- Work request -
Using the records below, repeat exactly the lines from the one holding "apply (read_then_write_restores x86_64 W2 2" through the one holding "Lemma bluestein_identity n", both ends included, and no others.

Excerpts from a dataset
•••

(** An integer read with the bytes there: the integers of the [N] runs of
    the width, bare for one and a tuple otherwise; each fits the width, and
    packed again they are the bytes that were read. *)
Lemma read_intW_full (P : platform) (w : int_width) (N : nat) (h : file) :
  (w = W8 -> sizeof_long P = 8) ->
  (w = W1 -> N = 1) ->
  1 <= N ->
  closed h = false ->
  bytes_of_width w * N <= remaining h ->
  let k := code_of_read (read_of_width w) in
  let zs := map (int_of_bytes P)
                (chunks (bytes_of_width w) N (skipn (pos h) (content h))) in
  read_intW P w N h = (Ok (read_back zs), set_pos h (pos h + bytes_of_width w * N))
  /\ length zs = N
  /\ forallb (in_range (bytes_of_width w)) zs = true
  /\ size P k = bytes_of_width w
  /\ concat (map (fun z => native_order P (le_bytes (size P k) z)) zs)
     = firstn (bytes_of_width w * N) (skipn (pos h) (content h)).
Proof.
  intros HP H1 HN Hc Hrem k zs.
  set (r := read_of_width w).
  set (bs := firstn (bytes_of_width w * N) (skipn (pos h) (content h))).
  assert (Hw : width r = bytes_of_width w) by (destruct w; reflexivity).
  assert (Hk : int_code k = true) by (destruct w; reflexivity).
  assert (Hsz : size P k = bytes_of_width w).
  { destruct w; try reflexivity. cbn. now apply HP. }
  assert (Hpos : 0 < size P k) by (rewrite Hsz; destruct w; cbn; lia).
  assert (Hlen : length bs = N * size P k).
  { unfold bs. rewrite length_firstn, length_skipn, Hsz.
    unfold remaining in Hrem. lia. }
  assert (Hzs : zs = map (int_of_bytes P) (chunks (size P k) N bs)).
  { unfold zs, bs. rewrite Hsz, (Nat.mul_comm (bytes_of_width w) N).
    now rewrite chunks_firstn. }
  destruct (ints_of_chunks P k N bs Hk Hpos Hlen) as (D1 & D2 & D3).
  cbv zeta in D1, D2, D3. rewrite <- Hzs in D1, D2, D3.
  assert (Hn : length zs = N) by (unfold zs; now rewrite length_map, chunks_length).
  split; [|repeat split; try assumption; now rewrite <- Hsz].
  replace (read_intW P w N) with (run_read P r N) by (destruct w; reflexivity).
  rewrite run_read_one_raw_read by exact Hc. rewrite Hw. fold bs.
  rewrite Nat.min_l by exact Hrem. f_equal.
  rewrite run_read_exact_buffer;
    [ | destruct w; try discriminate; intros _; now apply HP
      | rewrite Hw, Hlen, Hsz; lia
      | destruct w; try discriminate; intros _; now apply H1 ].
  unfold decoded. change (code_of_read r) with k.
  destruct (Nat.eqb_spec N 1) as [->|HN1].
  - cbn [chunks map] in Hzs. rewrite firstn_all2 in Hzs by lia.
    assert (Hd : decode P k bs = VInt (int_of_bytes P bs)).
    { apply decode_int_bytes; try assumption. lia. }
    rewrite Hd, Hzs. unfold r. destruct w; reflexivity.
  - rewrite map_outcome_convert_ints by exact Hk. cbn [and_then].
    rewrite D1, read_back_of_several by lia.
    unfold r. destruct w; reflexivity.
Qed.

Lemma f_write_what_is_there (n q : nat) (h : file) :
  closed h = false ->
  pos h + n <= length (content h) ->
  f_write (firstn n (skipn (pos h) (content h))) (set_pos (set_pos h q) (pos h))
  = (Ok n, set_pos h (pos h + n)).
Proof.
  intros Hc Hn.
  assert (Hl : length (firstn n (skipn (pos h) (content h))) = n).
  { rewrite length_firstn, length_skipn. lia. }
  rewrite f_write_inside by (cbn; exact Hc || lia).
  unfold set_pos. cbn [closed content pos]. rewrite Hl.
  replace (skipn (pos h + n) (content h)) with (skipn n (skipn (pos h) (content h)))
    by (rewrite skipn_skipn; f_equal; lia).
  now rewrite firstn_skipn, firstn_skipn, Hc.
Qed.

(** X5: an integer read with the bytes there returns integers that fit the
    width: every value [z] it returns has
    [-2^(8w-1) <= z <= 2^(8w-1) - 1]. *)
Theorem read_ints_fit_their_width (P : platform) (w : int_width) (N : nat) (h : file) :
  (w = W8 -> sizeof_long P = 8) ->
  (w = W1 -> N = 1) ->
  1 <= N ->
  closed h = false ->
  bytes_of_width w * N <= remaining h ->
  exists zs,
    fst (read_intW P w N h) = Ok (read_back zs)
    /\ length zs = N
    /\ Forall (fun z => (int_min (bytes_of_width w) <= z <= int_max (bytes_of_width w))%Z) zs.
Proof.
  intros HP H1 HN Hc Hrem.
  destruct (read_intW_full P w N h HP H1 HN Hc Hrem) as (E & Hlen & Hr & _).
  eexists. rewrite E. split; [reflexivity|split; [exact Hlen|]].
  apply Forall_forall. intros z Hz.
  rewrite forallb_forall in Hr. specialize (Hr z Hz).
  unfold in_range in Hr. apply andb_prop in Hr as [Hlo Hhi].
  apply Z.leb_le in Hlo. apply Z.leb_le in Hhi. lia.
Qed.

Lemma read_ints_fit_their_width_witness :
  exists zs,
    fst (read_int2 x86_64 2 (mkfile [xff; x7f; x00; x80] 0 false)) = Ok (read_back zs)
    /\ length zs = 2
    /\ Forall (fun z => (-32768 <= z <= 32767)%Z) zs.
Proof.
  apply (read_ints_fit_their_width x86_64 W2 2 (mkfile [xff; x7f; x00; x80] 0 false));
    [discriminate | discriminate | lia | reflexivity | cbn; lia].
Defined.

(** X6: what an integer read returned can be handed to the write of the same
    width as it is (a bare integer, or the tuple): written where the read
    began, it puts back the bytes that were there and ends where the read
    ended, so the file is unchanged. *)
Theorem read_then_write_restores (P : platform) (w : int_width) (N : nat) (h : file) :
  (w = W8 -> sizeof_long P = 8) ->
  (w = W1 -> N = 1) ->
  1 <= N ->
  closed h = false ->
  bytes_of_width w * N <= remaining h ->
  exists v h1,
    read_intW P w N h = (Ok v, h1)
    /\ content h1 = content h
    /\ write_intW P w v (set_pos h1 (pos h)) = (Ok VNone, h1).
Proof.
  intros HP H1 HN Hc Hrem.
  destruct (read_intW_full P w N h HP H1 HN Hc Hrem) as (E & Hlen & Hr & Hsz & Hcat).
  cbv zeta in *.
  set (zs := map (int_of_bytes P)
                 (chunks (bytes_of_width w) N (skipn (pos h) (content h)))) in *.
  exists (read_back zs), (set_pos h (pos h + bytes_of_width w * N)).
  split; [exact E|split; [reflexivity|]].
  destruct (write_intW_is_write_type P w (read_back zs)) as (c & -> & Ec & Hk & _).
  assert (Hne : zs <> []) by (intros Hz; rewrite Hz in Hlen; cbn in Hlen; lia).
  assert (Hpos : 0 < size P (code_of_read (read_of_width w)))
    by (rewrite Hsz; destruct w; cbn; lia).
  rewrite <- Hsz in Hr.
  rewrite (write_type_packs_ints P c _ zs (read_back zs) _ Ec Hk Hpos Hr
             (read_back_is_bare_or_iterable zs Hne)).
  rewrite Hcat. unfold bind.
  rewrite f_write_what_is_there by (exact Hc || (unfold remaining in Hrem; lia)).
  reflexivity.
Qed.

Lemma read_then_write_restores_witness :
  let h := mkfile [x01; xff; x7f; x00; x80; x02] 1 false in
  exists v h1,
    read_int2 x86_64 2 h = (Ok v, h1)
    /\ content h1 = content h
    /\ write_int2 x86_64 v (set_pos h1 1) = (Ok VNone, h1).
Proof.
  apply (read_then_write_restores x86_64 W2 2
           (mkfile [x01; xff; x7f; x00; x80; x02] 1 false));
    [discriminate | discriminate | lia | reflexivity | cbn; lia].
Defined.

(** ** Writes that do not pack *)

Lemma encode_all_ints_out_of_range (P : platform) (k : code) (zs : list Z) :
  int_code k = true ->
  forallb (in_range (size P k)) zs = false ->
  map_outcome (encode P k) (map VInt zs) = Raise StructError.
Proof.
  intros Hk. induction zs as [|z zs IH]; cbn [forallb map map_outcome]; intros Hr.
  - discriminate.
  - destruct (in_range (size P k) z) eqn:Hz.
    + cbn [andb] in Hr.
      assert (E : encode P k (VInt z) = Ok (native_order P (le_bytes (size P k) z)))
        by (destruct k; try discriminate; cbn [encode]; now rewrite Hz).
      rewrite E, (IH Hr). reflexivity.
    + assert (E : encode P k (VInt z) = Raise StructError)
        by (destruct k; try discriminate; cbn [encode]; now rewrite Hz).
      now rewrite E.
Qed.
(** The chirp identity: [t k = (t^2 + k^2 - (k - t)^2) / 2]. *)
Lemma chirp_product n t k :
  n <> 0 ->
  Cmul (Cmul (Cconj (chirp n t)) (chirp n (k - t))) (Cconj (chirp n k))
  = omega n (t * k).
Proof.
  intros Hn. rewrite !Cconj_chirp. unfold chirp. rewrite <- !omega_add.
  replace (t * t + - ((k - t) * (k - t)) + k * k) with (2 * (t * k)) by ring.
  apply omega_scale; lia.
Qed.

(** The transform as a convolution with the chirp. *)
Lemma bluestein_identity n m (x a b : Z -> C) k :
  1 <= n -> 2 * n <= m ->
  (forall t, 0 <= t < n -> a t = Cmul (x t) (Cconj (chirp n t))) ->
  (forall t, n <= t < m -> a t = C0) ->
  (forall j, 0 <= j < n -> b j = chirp n j) ->
  (forall j, m - n < j < m -> b j = chirp n (m - j)) ->
  0 <= k < n ->
  Cmul (circular_convolution m a b k) (Cconj (chirp n k)) = dft n x k.
Proof.
  intros Hn Hm Ha Ha0 Hb Hb' Hk. unfold circular_convolution, dft.
  replace (Z.to_nat m) with (Z.to_nat n + Z.to_nat (m - n))%nat by lia.
  rewrite Csum_app.
  rewrite (Csum_ext (Z.to_nat (m - n)) _ (fun _ => C0)).
  2:{ intros t Ht. rewrite Ha0 by lia. ring. }
  rewrite Csum_0.
  transitivity (Csum (Z.to_nat n)
                  (fun t => Cmul (Cmul (a t) (b ((k - t) mod m))) (Cconj (chirp n k)))).
  { rewrite Csum_mul_r. ring. }
  apply Csum_ext. intros t Ht. rewrite Z2Nat.id in Ht by lia.
  rewrite Ha by lia.
  assert (Eb : b ((k - t) mod m) = chirp n (k - t)).
  { destruct (Z_le_gt_dec t k) as [Htk | Htk].
    - rewrite Z.mod_small by lia. apply Hb. lia.
    - replace ((k - t) mod m) with (m - (t - k)).
      + rewrite Hb' by lia. replace (m - (m - (t - k))) with (- (k - t)) by ring.
        apply chirp_even.
      + apply Z.mod_unique with (q := -1); lia. }
  rewrite Eb.
  transitivity (Cmul (x t)
                  (Cmul (Cmul (Cconj (chirp n t)) (chirp n (k - t))) (Cconj (chirp n k))));
    [ring |].
  rewrite chirp_product by lia. ring.
Qed.
(** The pairs of a hash, one value after the other. *)
Definition flatten (kvs : list (value * value)) : list value :=
  concat (map (fun kx => [fst kx; snd kx]) kvs).

Definition leaves_list (vs : list value) : Z :=
  fold_right (fun x n => leaves x + n) 0 vs.


(** What writing a value does, as a property of the value. *)
Definition writes (grow : Z) (v : value) : Prop :=
  value_ok v ->
  forall g it,
    wf g -> cur (st g) = Some it -> pos it <> cnt it ->
    symCount g + leaves v < 2 ^ 32 ->
    exists g',
      write_value grow v g = Ok tt g' /\
      wrote_value g g' it (fst (value_wire (symbols g) v)) /\
      symbols g' = snd (value_wire (symbols g) v) /\
      symCount g' <= symCount g + leaves v.


(** A generator that was just built: the magic is in the buffer and the frame
    of the top level waits for its value. *)
Definition fresh : Generator :=
  Eval vm_compute in
    match NewGenerator with
    | Ok _ g => g
    | _ => zeroGenerator
    end.

(** A generator inside an array of two elements, none of them written. *)
Definition in_array : Generator :=
  Eval vm_compute in
    match and_then NewGenerator (StartArray 2) with
    | Ok _ g => g
    | _ => zeroGenerator
    end.

(** The value [[300, {:a => "hi", :a => nil}, []]]. *)
Definition sample : value :=
  Array [Leaf (CFixnum 300);
         Hash [(Leaf (CSymbol "a"), Leaf (CString "hi"));
               (Leaf (CSymbol "a"), Leaf CNil)];
         Array []].

End generator.

(** ** parser.go *)

Module parser.

Definition bufInitSz : Z := 256.
Definition stackGrowSz : Z := 8.

Inductive Token : Type :=
| tokenStart | TokenNil | TokenTrue | TokenFalse | TokenFixnum | TokenFloat
| TokenBignum | TokenSymbol | TokenString | TokenStartArray | TokenEndArray
| TokenStartHash | TokenEndHash | TokenStartIVar | TokenEndIVar | TokenLink
| TokenEOF.

Global Instance Token_eq_dec : EqDecision Token.
Proof. solve_decision. Defined.

(** The value [iota] gives the token. *)
Definition Token_value (t : Token) : Z :=
  match t with
  | tokenStart => 0 | TokenNil => 1 | TokenTrue => 2 | TokenFalse => 3
  | TokenFixnum => 4 | TokenFloat => 5 | TokenBignum => 6 | TokenSymbol => 7
  | TokenString => 8 | TokenStartArray => 9 | TokenEndArray => 10
  | TokenStartHash => 11 | TokenEndHash => 12 | TokenStartIVar => 13
  | TokenEndIVar => 14 | TokenLink => 15 | TokenEOF => 16
  end.
(** A single read, a look at the statistics, the start of a batch and its
    first timeout: two rows. *)
Lemma run_appends_one_row_per_sample_witness :
  exists s',
    run (init []) [ClickReadOne (1 # 1) (1 # 1) (5 # 1); ClickStats;
                   ClickReadTen; Timeout (2 # 1) (2 # 1) (6 # 1)] s' /\
    PseudoSensor.valid (sensor (init [])) /\
    exists new,
      conn s' = conn (init []) ++ new /\
      List.length new = 2%nat /\
      Forall in_range new.
Proof.
  assert (Hv : PseudoSensor.valid (sensor (init []))).
  { unfold PseudoSensor.valid; cbn; lia. }
  assert (Hrun : exists s',
            run (init []) [ClickReadOne (1 # 1) (1 # 1) (5 # 1); ClickStats;
                           ClickReadTen; Timeout (2 # 1) (2 # 1) (6 # 1)] s').
  { eexists.
    eapply run_cons; [apply step_read_one; vm_compute; reflexivity |].
    eapply run_cons; [eapply step_stats; vm_compute; reflexivity |].
    eapply run_cons; [apply step_read_ten |].
    eapply run_cons;
      [apply step_timeout; [reflexivity | vm_compute; reflexivity] |].
    apply run_nil. }
  destruct Hrun as [s' Hrun].
  exists s'. split; [exact Hrun |]. split; [exact Hv |].
  exact (run_appends_one_row_per_sample _ _ _ Hrun Hv).
Defined.

(** X10: the two band indices of the sensor move in lock step with the
    store.  In every reachable state both equal the number of rows added
    since the start, modulo 15; so the k-th reading of a session always
    pairs humidity band k with temperature band k. *)
Theorem sensor_index_counts_readings (db : list row) (s : SensorApp) :
  reachable db s ->
  exists k,
    len (conn s) = len db + k /\ 0 <= k /\
    PseudoSensor.h_index (sensor s) = k mod 15 /\
    PseudoSensor.t_index (sensor s) = k mod 15.
Proof.
  induction 1 as [| s e s' Hr (k & Hl & Hk & Eh & Et) Hstep].
  - exists 0. change (conn (init db)) with db. rewrite init_sensor.
    repeat split; try reflexivity; lia.
  - destruct (step_sample _ _ _ Hstep (reachable_sensor_valid _ _ Hr))
      as [(_ & Ec & Es) | (_ & (r & Ec & _) & Eh' & Et')].
    + exists k. rewrite Ec, Es. repeat split; assumption.
    + exists (k + 1). rewrite Ec, Eh', Et', Eh, Et.
      rewrite !Z.add_mod_idemp_l by lia.
      unfold len in *. rewrite length_app. cbn [List.length].
      repeat split; lia.
Qed.

Lemma sensor_index_counts_readings_witness :
  exists s,
    read_one (init [(1 # 1, 50 # 1, 60 # 1)]) (1 # 1) (1 # 1) (5 # 1) = Ok s /\
    reachable [(1 # 1, 50 # 1, 60 # 1)] s /\
    len (conn s) = 2 /\
    PseudoSensor.h_index (sensor s) = 1 /\
    PseudoSensor.t_index (sensor s) = 1.
Proof.
  eexists. split; [vm_compute; reflexivity |].
  match goal with
  | |- reachable ?db ?s /\ _ =>
      assert (H : reachable db s)
        by (eapply reach_step;
            [apply reach_init
            | apply (step_read_one (init db) (1 # 1) (1 # 1) (5 # 1));
              vm_compute; reflexivity])
  end.
  split; [exact H |].
  destruct (sensor_index_counts_readings _ _ H) as (k & Hl & _ & Eh & Et).
  split; [reflexivity |]. split; reflexivity.
Defined.

(** X11: a batch cannot end early.  While fewer timeouts have been handled
    than reads were remaining, every timeout returns, the timer stays
    active, the buttons keep their state, the count goes down by one per
    timeout and the status shows the count. *)
Theorem batch_still_running (inputs : list (Q * Q * Q)) :
  forall s,
    PseudoSensor.valid (sensor s) ->
    batch_timer s = true ->
    0 < len inputs < batch_remaining s ->
    exists s',
      run s (map timeout_of inputs) s' /\
      ticks s inputs = Ok s' /\
      batch_timer s' = true /\
      batch_remaining s' = batch_remaining s - len inputs /\
      btn_read_one s' = btn_read_one s /\
      btn_read_ten s' = btn_read_ten s /\
      status_label s' = BatchRemaining (batch_remaining s') /\
      len (conn s') = len (conn s) + len inputs.
Proof.
  induction inputs as [| [[jh jt] now] rest IH]; intros s Hv Ht Hk;
    [unfold len in Hk; cbn in Hk; lia |].
  assert (Hlen : len (((jh, jt), now) :: rest) = 1 + len rest).
  { unfold len. cbn [List.length]. lia. }
  rewrite Hlen in *.
  assert (Hrest : 0 <= len rest) by (unfold len; lia).
  destruct (batch_read_tick_returns s jh jt now Hv) as [s1 Hs1].
  assert (Hstep : step s (Timeout jh jt now) s1)
    by (apply step_timeout; assumption).
  pose proof (step_sensor_valid _ _ _ Hstep Hv) as Hv1.
  destruct (batch_read_tick_effect _ _ _ _ _ Hs1)
    as (h & t & sn & _ & _ & (Hc & _) & Hr1 & _ & Hmore).
  destruct Hmore as (Et & Eb1 & Eb2 & Es); [lia |].
  assert (Hc1 : len (conn s1) = len (conn s) + 1).
  { rewrite Hc. unfold len. rewrite length_app. cbn [List.length]. lia. }
  cbn [ticks map timeout_of]. rewrite Hs1. cbn [bind].
  destruct rest as [| i rest'].
  - exists s1. split; [econstructor; [exact Hstep | constructor] |].
    split; [reflexivity |].
    split; [rewrite Et; exact Ht |].
    unfold len in *. cbn [List.length] in *.
    split; [lia |].
    split; [exact Eb1 |]. split; [exact Eb2 |].
    split; [rewrite Es, Hr1; reflexivity | lia].
  - destruct (IH s1 Hv1) as (s' & Hrun & Hticks & Et' & Er' & Eb1' & Eb2'
                               & Es' & Hc').
    + rewrite Et. exact Ht.
    + rewrite Hr1. unfold len in *. cbn [List.length] in *. lia.
    + exists s'. split; [econstructor; [exact Hstep | exact Hrun] |].
      split; [exact Hticks |]. split; [exact Et' |].
      split; [rewrite Er', Hr1; lia |].
      split; [rewrite Eb1'; exact Eb1 |].
      split; [rewrite Eb2'; exact Eb2 |].
      split; [exact Es' | rewrite Hc', Hc1; lia].
Qed.

(** Three timeouts into a batch of ten: seven remain, timer active. *)
Lemma batch_still_running_witness :
  PseudoSensor.valid (sensor (read_ten (init []))) /\
  batch_timer (read_ten (init [])) = true /\
  exists s',
    ticks (read_ten (init []))
      [(1 # 1, 1 # 1, 1 # 1); (1 # 1, 1 # 1, 2 # 1); (1 # 1, 1 # 1, 3 # 1)]
      = Ok s' /\
    batch_timer s' = true /\
    batch_remaining s' = 7 /\
    btn_read_one s' = false /\
    len (conn s') = 3.
Proof.
  assert (Hv : PseudoSensor.valid (sensor (read_ten (init [])))).
  { unfold PseudoSensor.valid; cbn; lia. }
  assert (Ht : batch_timer (read_ten (init [])) = true) by reflexivity.
  split; [exact Hv |]. split; [exact Ht |].
  destruct (batch_still_running
              [(1 # 1, 1 # 1, 1 # 1); (1 # 1, 1 # 1, 2 # 1);
               (1 # 1, 1 # 1, 3 # 1)] (read_ten (init [])) Hv Ht)
    as (s' & _ & Hticks & Et & Er & Eb & _ & _ & Hc).
  { vm_compute. split; reflexivity. }
  exists s'. split; [exact Hticks |]. split; [exact Et |].
  split; [exact Er |]. split; [exact Eb | exact Hc].
Defined.

(** ** The alarm after a reading *)

(** X12: the alarm does not latch.  After [read_one], and after a batch
    tick, the indicator reads "ALARM!" exactly when the reading just stored
    exceeds the humidity or the temperature threshold, and "No alarms"
    exactly when it exceeds neither, whatever the indicator showed
    before. *)
Theorem reading_sets_alarm (self : SensorApp) (jh jt now : Q) :
  PseudoSensor.valid (sensor self) ->
  (exists h t s',
     read_one self jh jt now = Ok s' /\
     conn s' = conn self ++ [(now, h, t)] /\
     (ind_text (alarm_label s') = "ALARM!"%string <->
        (h_alarm self < h)%Q \/ (t_alarm self < t)%Q) /\
     (ind_text (alarm_label s') = "No alarms"%string <->
        (h <= h_alarm self)%Q /\ (t <= t_alarm self)%Q)) /\
  (exists h t s',
     _batch_read_tick self jh jt now = Ok s' /\
     conn s' = conn self ++ [(now, h, t)] /\
     (ind_text (alarm_label s') = "ALARM!"%string <->
        (h_alarm self < h)%Q \/ (t_alarm self < t)%Q) /\
     (ind_text (alarm_label s') = "No alarms"%string <->
        (h <= h_alarm self)%Q /\ (t <= t_alarm self)%Q)).
Proof.
  intros Hv. split.
  - destruct (read_one_returns self jh jt now Hv) as [s' Hs'].
    destruct (read_one_effect _ _ _ _ _ Hs') as (h & t & sn & _ & _ & Hc & _).
    exists h, t, s'. split; [exact Hs' |]. split; [apply Hc |].
    exact (cycle_alarm_text _ _ _ _ _ Hc).
  - destruct (batch_read_tick_returns self jh jt now Hv) as [s' Hs'].
    destruct (batch_read_tick_effect _ _ _ _ _ Hs')
      as (h & t & sn & _ & _ & Hc & _).
    exists h, t, s'. split; [exact Hs' |]. split; [apply Hc |].
    exact (cycle_alarm_text _ _ _ _ _ Hc).
Qed.

(** The alarm raised by the reading (90, 95) is cleared by the next
    reading, (0, -20) plus jitter. *)
Lemma reading_sets_alarm_witness :
  PseudoSensor.valid (sensor (_check_alarms (init []) (90 # 1) (95 # 1))) /\
  ind_text (alarm_label (_check_alarms (init []) (90 # 1) (95 # 1)))
    = "ALARM!"%string /\
  exists s',
    read_one (_check_alarms (init []) (90 # 1) (95 # 1))
      (1 # 1) (1 # 1) (5 # 1) = Ok s' /\
    ind_text (alarm_label s') = "No alarms"%string.
Proof.
  assert (Hv : PseudoSensor.valid
                 (sensor (_check_alarms (init []) (90 # 1) (95 # 1)))).
  { unfold PseudoSensor.valid; cbn; lia. }
  split; [exact Hv |]. split; [reflexivity |].
  destruct (proj1 (reading_sets_alarm _ (1 # 1) (1 # 1) (5 # 1) Hv))
    as (h & t & s' & Hs' & Hc & _ & Hno).
  exists s'. split; [exact Hs' |].
  vm_compute in Hs'. injection Hs' as <-. reflexivity.
Defined.

(** ** Statistics and records views *)

Lemma py_min_cases (a b : Q) :
  (py_min a b = a \/ py_min a b = b) /\
  (py_min a b <= a)%Q /\ (py_min a b <= b)%Q.
Proof.
  unfold py_min. destruct (Qltb b a) eqn:E.
  - apply Qltb_lt in E. repeat split; auto using Qle_refl, Qlt_le_weak.
  - apply Qltb_ge in E. repeat split; auto using Qle_refl.
Qed.

Lemma py_max_cases (a b : Q) :
  (py_max a b = a \/ py_max a b = b) /\
  (a <= py_max a b)%Q /\ (b <= py_max a b)%Q.
Proof.
  unfold py_max. destruct (Qltb a b) eqn:E.
  - apply Qltb_lt in E. repeat split; auto using Qle_refl, Qlt_le_weak.
  - apply Qltb_ge in E. repeat split; auto using Qle_refl.
Qed.

Lemma fold_min_spec (rest : list Q) :
  forall x,
    In (fold_left py_min rest x) (x :: rest) /\
    Forall (fun y => (fold_left py_min rest x <= y)%Q) (x :: rest).
Proof.
  induction rest as [| y rest IH]; intros x; cbn [fold_left].
  - split; [left; reflexivity |]. repeat constructor. apply Qle_refl.
  - destruct (IH (py_min x y)) as [Hin Hall].
    destruct (py_min_cases x y) as (Hc & Hx & Hy).
    inversion Hall as [| ? ? Hm Hrest]; subst.
    split.
    + destruct Hin as [Hin | Hin].
      * rewrite <- Hin. destruct Hc as [-> | ->];
          [left | right; left]; reflexivity.
      * right; right; exact Hin.
    + constructor; [eapply Qle_trans; eassumption |].
      constructor; [eapply Qle_trans; eassumption | exact Hrest].
Qed.

Lemma fold_max_spec (rest : list Q) :
  forall x,
    In (fold_left py_max rest x) (x :: rest) /\
    Forall (fun y => (y <= fold_left py_max rest x)%Q) (x :: rest).
Proof.
  induction rest as [| y rest IH]; intros x; cbn [fold_left].
  - split; [left; reflexivity |]. repeat constructor. apply Qle_refl.
  - destruct (IH (py_max x y)) as [Hin Hall].
    destruct (py_max_cases x y) as (Hc & Hx & Hy).
    inversion Hall as [| ? ? Hm Hrest]; subst.
    split.
    + destruct Hin as [Hin | Hin].
      * rewrite <- Hin. destruct Hc as [-> | ->];
          [left | right; left]; reflexivity.
      * right; right; exact Hin.
    + constructor; [eapply Qle_trans; eassumption |].
      constructor; [eapply Qle_trans; eassumption | exact Hrest].
Qed.

Lemma inject_len_cons {A : Type} (x : A) (l : list A) :
  (inject_Z (len (x :: l)) == inject_Z (len l) + 1)%Q.
Proof.
  unfold len. cbn [List.length]. rewrite Nat2Z.inj_succ, <- Z.add_1_r.
  rewrite inject_Z_plus. reflexivity.
Qed.

Lemma fold_sum_bounds (lo hi : Q) (l : list Q) :
  Forall (fun y => (lo <= y <= hi)%Q) l ->
  forall acc,
    (acc + inject_Z (len l) * lo <= fold_left Qplus l acc
       <= acc + inject_Z (len l) * hi)%Q.
Proof.
  induction 1 as [| y l [Hlo Hhi] _ IH]; intros acc; cbn [fold_left].
  - change (inject_Z (len (@nil Q))) with (0 # 1). split; lra.
  - specialize (IH (acc + y)%Q). destruct IH as [IH1 IH2].
    assert (E1 : (inject_Z (len (y :: l)) * lo
                  == inject_Z (len l) * lo + lo)%Q)
      by (rewrite inject_len_cons; ring).
    assert (E2 : (inject_Z (len (y :: l)) * hi
                  == inject_Z (len l) * hi + hi)%Q)
      by (rewrite inject_len_cons; ring).
    rewrite E1, E2. split; lra.
Qed.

•••

- Result of this exercise -
  apply (read_then_write_restores x86_64 W2 2
           (mkfile [x01; xff; x7f; x00; x80; x02] 1 false));
    [discriminate | discriminate | lia | reflexivity | cbn; lia].
Defined.

(** ** Writes that do not pack *)

Lemma encode_all_ints_out_of_range (P : platform) (k : code) (zs : list Z) :
  int_code k = true ->
  forallb (in_range (size P k)) zs = false ->
  map_outcome (encode P k) (map VInt zs) = Raise StructError.
Proof.
  intros Hk. induction zs as [|z zs IH]; cbn [forallb map map_outcome]; intros Hr.
  - discriminate.
  - destruct (in_range (size P k) z) eqn:Hz.
    + cbn [andb] in Hr.
      assert (E : encode P k (VInt z) = Ok (native_order P (le_bytes (size P k) z)))
        by (destruct k; try discriminate; cbn [encode]; now rewrite Hz).
      rewrite E, (IH Hr). reflexivity.
    + assert (E : encode P k (VInt z) = Raise StructError)
        by (destruct k; try discriminate; cbn [encode]; now rewrite Hz).
      now rewrite E.
Qed.
(** The chirp identity: [t k = (t^2 + k^2 - (k - t)^2) / 2]. *)
Lemma chirp_product n t k :
  n <> 0 ->
  Cmul (Cmul (Cconj (chirp n t)) (chirp n (k - t))) (Cconj (chirp n k))
  = omega n (t * k).
Proof.
  intros Hn. rewrite !Cconj_chirp. unfold chirp. rewrite <- !omega_add.
  replace (t * t + - ((k - t) * (k - t)) + k * k) with (2 * (t * k)) by ring.
  apply omega_scale; lia.
Qed.

(** The transform as a convolution with the chirp. *)
Lemma bluestein_identity n m (x a b : Z -> C) k :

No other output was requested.